Exercise – Write out, word for word, the first line of the data below and every line after it through the one containing "keys, proxies, counts".

Collected data entries
▼

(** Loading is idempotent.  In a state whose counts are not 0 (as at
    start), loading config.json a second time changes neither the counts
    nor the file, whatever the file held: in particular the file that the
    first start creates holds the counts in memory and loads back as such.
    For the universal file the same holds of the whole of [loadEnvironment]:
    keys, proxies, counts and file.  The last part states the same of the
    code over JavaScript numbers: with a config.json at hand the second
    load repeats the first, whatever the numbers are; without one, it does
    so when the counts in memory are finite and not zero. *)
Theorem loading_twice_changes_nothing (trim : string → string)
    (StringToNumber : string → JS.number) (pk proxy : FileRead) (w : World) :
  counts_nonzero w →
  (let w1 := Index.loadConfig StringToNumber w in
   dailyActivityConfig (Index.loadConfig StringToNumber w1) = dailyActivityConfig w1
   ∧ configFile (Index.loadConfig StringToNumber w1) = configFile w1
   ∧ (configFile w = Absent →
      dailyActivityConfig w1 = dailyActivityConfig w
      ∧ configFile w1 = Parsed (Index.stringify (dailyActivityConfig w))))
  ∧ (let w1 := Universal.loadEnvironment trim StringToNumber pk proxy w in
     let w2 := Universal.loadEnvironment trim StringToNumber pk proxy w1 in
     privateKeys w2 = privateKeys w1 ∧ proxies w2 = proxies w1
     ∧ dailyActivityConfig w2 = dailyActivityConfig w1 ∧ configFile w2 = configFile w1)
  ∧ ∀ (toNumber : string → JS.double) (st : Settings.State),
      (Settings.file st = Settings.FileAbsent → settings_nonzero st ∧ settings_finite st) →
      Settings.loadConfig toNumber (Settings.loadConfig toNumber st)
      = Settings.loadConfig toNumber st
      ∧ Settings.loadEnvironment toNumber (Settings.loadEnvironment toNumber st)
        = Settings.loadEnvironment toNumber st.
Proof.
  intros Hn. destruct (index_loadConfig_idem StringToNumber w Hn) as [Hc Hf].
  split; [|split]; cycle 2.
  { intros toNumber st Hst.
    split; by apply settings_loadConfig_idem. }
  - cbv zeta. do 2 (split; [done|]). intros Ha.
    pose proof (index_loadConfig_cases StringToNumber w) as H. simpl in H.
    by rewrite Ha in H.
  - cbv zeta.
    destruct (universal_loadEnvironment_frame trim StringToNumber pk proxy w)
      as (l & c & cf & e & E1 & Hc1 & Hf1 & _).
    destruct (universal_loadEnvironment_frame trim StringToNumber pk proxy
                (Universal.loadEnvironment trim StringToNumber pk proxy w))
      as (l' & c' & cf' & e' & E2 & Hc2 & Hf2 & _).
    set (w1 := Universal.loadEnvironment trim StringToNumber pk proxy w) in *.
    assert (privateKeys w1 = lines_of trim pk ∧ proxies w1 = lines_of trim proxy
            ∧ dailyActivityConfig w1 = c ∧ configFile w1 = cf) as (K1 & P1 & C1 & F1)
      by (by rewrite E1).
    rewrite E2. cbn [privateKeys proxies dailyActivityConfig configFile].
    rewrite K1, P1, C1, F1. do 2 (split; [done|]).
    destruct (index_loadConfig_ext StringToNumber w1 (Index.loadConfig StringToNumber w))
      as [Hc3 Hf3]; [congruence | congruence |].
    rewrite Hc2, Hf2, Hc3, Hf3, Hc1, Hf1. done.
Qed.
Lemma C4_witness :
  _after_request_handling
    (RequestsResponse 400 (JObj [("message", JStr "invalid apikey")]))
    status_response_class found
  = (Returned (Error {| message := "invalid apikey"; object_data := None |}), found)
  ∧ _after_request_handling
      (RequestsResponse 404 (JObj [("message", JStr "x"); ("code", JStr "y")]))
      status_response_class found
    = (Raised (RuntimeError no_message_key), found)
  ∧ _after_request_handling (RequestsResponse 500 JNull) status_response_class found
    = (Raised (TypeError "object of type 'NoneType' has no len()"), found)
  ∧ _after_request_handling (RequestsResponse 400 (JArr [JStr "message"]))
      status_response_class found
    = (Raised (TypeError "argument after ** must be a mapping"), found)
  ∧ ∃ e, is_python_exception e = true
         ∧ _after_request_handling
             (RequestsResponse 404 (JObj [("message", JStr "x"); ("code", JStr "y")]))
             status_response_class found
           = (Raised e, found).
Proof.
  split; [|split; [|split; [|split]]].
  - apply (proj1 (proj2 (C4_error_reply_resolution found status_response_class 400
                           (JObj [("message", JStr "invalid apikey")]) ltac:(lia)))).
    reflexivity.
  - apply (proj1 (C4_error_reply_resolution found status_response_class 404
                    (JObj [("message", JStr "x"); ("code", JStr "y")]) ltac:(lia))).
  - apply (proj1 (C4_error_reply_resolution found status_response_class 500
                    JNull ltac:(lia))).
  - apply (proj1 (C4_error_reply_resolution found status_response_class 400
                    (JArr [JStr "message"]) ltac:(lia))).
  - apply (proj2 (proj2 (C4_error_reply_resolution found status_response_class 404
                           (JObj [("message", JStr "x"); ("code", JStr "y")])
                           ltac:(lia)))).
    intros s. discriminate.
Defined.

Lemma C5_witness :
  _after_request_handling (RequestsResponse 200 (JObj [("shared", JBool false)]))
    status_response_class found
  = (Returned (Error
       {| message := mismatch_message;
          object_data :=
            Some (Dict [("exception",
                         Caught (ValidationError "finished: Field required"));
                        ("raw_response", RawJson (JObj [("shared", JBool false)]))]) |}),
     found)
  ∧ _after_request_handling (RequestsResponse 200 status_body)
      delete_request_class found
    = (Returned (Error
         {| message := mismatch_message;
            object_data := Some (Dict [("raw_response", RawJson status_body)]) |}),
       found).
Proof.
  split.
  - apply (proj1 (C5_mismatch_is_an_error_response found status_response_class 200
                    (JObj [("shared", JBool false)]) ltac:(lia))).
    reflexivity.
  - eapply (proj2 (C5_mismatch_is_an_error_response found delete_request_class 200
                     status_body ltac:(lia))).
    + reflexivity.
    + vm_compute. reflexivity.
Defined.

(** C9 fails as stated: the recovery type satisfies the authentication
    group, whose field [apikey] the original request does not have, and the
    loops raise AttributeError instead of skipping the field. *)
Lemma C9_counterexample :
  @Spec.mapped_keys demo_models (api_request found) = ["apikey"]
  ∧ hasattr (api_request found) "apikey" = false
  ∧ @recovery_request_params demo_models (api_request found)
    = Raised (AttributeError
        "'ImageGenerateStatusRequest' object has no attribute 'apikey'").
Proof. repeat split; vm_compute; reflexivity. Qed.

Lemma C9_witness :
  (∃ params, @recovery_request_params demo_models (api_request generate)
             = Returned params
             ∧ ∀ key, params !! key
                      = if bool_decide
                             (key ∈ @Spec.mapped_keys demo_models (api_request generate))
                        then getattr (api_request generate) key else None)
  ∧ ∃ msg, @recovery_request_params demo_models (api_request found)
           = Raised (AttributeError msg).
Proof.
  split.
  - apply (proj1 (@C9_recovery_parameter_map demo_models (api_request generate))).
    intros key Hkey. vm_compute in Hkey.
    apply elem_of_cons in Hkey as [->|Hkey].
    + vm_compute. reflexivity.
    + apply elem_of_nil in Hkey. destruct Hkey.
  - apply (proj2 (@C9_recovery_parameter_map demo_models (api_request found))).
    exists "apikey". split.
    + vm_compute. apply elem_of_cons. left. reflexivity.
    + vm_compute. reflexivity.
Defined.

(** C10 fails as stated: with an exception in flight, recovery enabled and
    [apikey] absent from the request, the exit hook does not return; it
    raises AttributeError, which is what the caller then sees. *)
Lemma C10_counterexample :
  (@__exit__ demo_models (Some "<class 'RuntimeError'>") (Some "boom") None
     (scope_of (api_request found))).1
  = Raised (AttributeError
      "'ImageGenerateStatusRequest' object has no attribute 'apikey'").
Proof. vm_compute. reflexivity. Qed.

▲

Completed task –
(** Loading is idempotent.  In a state whose counts are not 0 (as at
    start), loading config.json a second time changes neither the counts
    nor the file, whatever the file held: in particular the file that the
    first start creates holds the counts in memory and loads back as such.
    For the universal file the same holds of the whole of [loadEnvironment]:
    keys, proxies, counts and file.  The last part states the same of the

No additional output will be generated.